Task details:
Beginning at the first line of the data, print each line exactly, stopping after the line that contains "engine_of good_detection (Sample.finished 1".
* * * *
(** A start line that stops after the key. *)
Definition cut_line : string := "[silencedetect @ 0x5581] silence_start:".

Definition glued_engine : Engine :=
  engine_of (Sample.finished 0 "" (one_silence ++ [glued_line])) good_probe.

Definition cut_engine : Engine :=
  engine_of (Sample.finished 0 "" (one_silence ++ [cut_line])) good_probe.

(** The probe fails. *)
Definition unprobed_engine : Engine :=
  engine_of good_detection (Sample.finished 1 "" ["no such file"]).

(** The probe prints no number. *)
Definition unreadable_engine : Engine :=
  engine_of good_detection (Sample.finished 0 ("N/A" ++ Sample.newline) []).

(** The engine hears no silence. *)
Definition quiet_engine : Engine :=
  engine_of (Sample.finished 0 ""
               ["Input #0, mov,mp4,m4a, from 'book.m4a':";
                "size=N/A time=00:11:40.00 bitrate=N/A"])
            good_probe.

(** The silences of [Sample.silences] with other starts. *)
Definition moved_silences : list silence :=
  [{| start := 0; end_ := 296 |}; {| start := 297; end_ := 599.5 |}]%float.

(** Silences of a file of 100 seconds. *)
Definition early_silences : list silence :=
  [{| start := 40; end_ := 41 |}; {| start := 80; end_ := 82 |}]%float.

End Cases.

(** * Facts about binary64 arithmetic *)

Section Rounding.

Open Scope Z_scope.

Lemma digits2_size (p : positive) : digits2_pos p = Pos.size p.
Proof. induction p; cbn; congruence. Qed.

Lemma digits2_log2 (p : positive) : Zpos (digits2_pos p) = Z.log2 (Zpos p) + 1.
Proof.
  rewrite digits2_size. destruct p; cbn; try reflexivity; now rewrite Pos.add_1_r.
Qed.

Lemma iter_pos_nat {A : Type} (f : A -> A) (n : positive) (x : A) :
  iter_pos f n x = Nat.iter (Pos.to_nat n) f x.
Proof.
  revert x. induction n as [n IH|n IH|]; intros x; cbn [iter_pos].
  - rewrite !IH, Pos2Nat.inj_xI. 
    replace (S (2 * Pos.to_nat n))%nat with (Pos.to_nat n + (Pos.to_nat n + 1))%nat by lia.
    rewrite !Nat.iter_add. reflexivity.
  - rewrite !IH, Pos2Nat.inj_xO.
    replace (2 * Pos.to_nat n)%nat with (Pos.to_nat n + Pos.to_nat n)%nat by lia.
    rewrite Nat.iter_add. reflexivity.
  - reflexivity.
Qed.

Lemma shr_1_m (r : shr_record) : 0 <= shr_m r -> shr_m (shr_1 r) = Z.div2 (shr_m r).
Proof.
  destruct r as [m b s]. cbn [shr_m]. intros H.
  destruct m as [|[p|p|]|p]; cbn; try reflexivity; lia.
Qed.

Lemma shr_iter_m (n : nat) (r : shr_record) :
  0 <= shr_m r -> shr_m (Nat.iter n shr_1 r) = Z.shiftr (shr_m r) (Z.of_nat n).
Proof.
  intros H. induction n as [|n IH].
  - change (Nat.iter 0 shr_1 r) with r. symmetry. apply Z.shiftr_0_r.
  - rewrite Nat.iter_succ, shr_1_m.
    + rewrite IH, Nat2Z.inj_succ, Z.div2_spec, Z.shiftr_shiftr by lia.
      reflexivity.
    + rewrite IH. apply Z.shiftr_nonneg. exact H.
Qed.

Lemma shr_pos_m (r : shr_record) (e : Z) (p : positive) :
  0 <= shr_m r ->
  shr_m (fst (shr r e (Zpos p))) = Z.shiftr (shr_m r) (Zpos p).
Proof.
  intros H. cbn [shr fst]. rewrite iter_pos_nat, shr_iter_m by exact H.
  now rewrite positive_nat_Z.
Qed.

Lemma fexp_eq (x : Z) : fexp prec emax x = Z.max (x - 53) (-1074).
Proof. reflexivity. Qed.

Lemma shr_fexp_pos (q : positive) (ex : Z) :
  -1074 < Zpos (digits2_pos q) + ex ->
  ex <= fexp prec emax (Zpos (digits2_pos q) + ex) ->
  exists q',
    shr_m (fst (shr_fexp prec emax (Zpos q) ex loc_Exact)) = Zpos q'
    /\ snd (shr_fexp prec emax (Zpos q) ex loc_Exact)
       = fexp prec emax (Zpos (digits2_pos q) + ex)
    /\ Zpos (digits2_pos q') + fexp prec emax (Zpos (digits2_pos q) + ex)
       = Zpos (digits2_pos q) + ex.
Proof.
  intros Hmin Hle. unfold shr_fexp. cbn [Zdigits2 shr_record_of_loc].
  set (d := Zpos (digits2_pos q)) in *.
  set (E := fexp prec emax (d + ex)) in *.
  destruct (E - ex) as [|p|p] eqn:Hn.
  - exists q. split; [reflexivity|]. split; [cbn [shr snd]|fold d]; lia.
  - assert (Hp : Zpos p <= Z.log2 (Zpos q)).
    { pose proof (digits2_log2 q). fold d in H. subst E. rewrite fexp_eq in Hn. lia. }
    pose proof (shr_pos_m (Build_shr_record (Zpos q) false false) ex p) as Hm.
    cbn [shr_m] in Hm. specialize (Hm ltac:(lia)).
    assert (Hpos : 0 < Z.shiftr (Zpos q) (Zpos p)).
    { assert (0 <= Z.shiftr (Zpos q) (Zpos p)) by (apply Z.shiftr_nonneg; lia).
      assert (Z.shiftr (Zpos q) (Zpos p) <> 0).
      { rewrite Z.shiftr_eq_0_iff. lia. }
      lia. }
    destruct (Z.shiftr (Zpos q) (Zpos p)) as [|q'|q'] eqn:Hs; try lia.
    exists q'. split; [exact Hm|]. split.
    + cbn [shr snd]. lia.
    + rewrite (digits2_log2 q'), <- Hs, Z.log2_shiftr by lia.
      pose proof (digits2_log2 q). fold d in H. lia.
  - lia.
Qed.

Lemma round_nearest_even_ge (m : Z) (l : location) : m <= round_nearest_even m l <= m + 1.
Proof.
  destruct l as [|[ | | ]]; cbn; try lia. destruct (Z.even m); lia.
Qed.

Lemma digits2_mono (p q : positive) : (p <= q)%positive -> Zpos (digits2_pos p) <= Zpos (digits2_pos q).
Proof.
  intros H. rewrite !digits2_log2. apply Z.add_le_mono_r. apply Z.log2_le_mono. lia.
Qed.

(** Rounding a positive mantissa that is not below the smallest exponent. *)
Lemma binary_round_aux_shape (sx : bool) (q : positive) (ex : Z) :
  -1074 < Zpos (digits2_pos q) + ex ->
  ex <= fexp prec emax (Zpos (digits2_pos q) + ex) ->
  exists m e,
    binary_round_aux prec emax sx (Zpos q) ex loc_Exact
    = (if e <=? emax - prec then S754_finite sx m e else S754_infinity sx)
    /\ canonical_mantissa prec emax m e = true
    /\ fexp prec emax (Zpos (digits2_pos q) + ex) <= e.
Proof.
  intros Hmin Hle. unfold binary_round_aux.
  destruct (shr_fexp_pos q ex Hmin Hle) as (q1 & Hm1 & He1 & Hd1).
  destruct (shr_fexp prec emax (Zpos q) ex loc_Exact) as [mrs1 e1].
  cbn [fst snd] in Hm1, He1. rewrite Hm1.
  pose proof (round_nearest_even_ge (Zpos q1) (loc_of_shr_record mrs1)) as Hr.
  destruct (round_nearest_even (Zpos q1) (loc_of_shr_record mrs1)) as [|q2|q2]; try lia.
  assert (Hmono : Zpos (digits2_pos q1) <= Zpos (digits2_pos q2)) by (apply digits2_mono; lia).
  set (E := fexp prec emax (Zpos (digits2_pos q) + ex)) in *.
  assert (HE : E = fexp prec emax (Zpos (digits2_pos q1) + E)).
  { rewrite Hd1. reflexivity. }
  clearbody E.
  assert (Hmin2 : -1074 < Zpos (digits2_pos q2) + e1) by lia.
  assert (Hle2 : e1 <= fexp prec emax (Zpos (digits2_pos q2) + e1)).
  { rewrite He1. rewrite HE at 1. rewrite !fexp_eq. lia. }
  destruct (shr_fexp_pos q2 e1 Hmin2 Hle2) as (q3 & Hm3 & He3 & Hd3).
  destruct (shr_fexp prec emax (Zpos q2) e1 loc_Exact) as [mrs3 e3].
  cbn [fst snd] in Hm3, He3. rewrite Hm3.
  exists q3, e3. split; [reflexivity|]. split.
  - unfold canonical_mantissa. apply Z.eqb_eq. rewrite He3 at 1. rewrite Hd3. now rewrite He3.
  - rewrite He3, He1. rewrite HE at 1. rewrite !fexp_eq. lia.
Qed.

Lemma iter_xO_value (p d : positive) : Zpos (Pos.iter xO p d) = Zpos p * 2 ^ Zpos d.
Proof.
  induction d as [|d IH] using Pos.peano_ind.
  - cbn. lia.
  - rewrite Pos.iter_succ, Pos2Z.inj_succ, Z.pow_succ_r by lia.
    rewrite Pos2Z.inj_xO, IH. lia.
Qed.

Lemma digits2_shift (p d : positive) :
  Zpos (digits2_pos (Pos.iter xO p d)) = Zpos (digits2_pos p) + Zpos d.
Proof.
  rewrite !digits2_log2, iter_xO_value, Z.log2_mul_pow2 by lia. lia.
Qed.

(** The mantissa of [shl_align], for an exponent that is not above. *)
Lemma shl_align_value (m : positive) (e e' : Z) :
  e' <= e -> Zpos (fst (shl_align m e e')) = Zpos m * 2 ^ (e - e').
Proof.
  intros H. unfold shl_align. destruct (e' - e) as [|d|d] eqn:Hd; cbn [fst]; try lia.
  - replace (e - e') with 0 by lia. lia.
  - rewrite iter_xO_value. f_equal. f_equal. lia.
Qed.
* * * *
Your response:
(** A start line that stops after the key. *)
Definition cut_line : string := "[silencedetect @ 0x5581] silence_start:".

Definition glued_engine : Engine :=
  engine_of (Sample.finished 0 "" (one_silence ++ [glued_line])) good_probe.

Definition cut_engine : Engine :=
  engine_of (Sample.finished 0 "" (one_silence ++ [cut_line])) good_probe.

(** The probe fails. *)
Definition unprobed_engine : Engine :=
  engine_of good_detection (Sample.finished 1 "" ["no such file"]).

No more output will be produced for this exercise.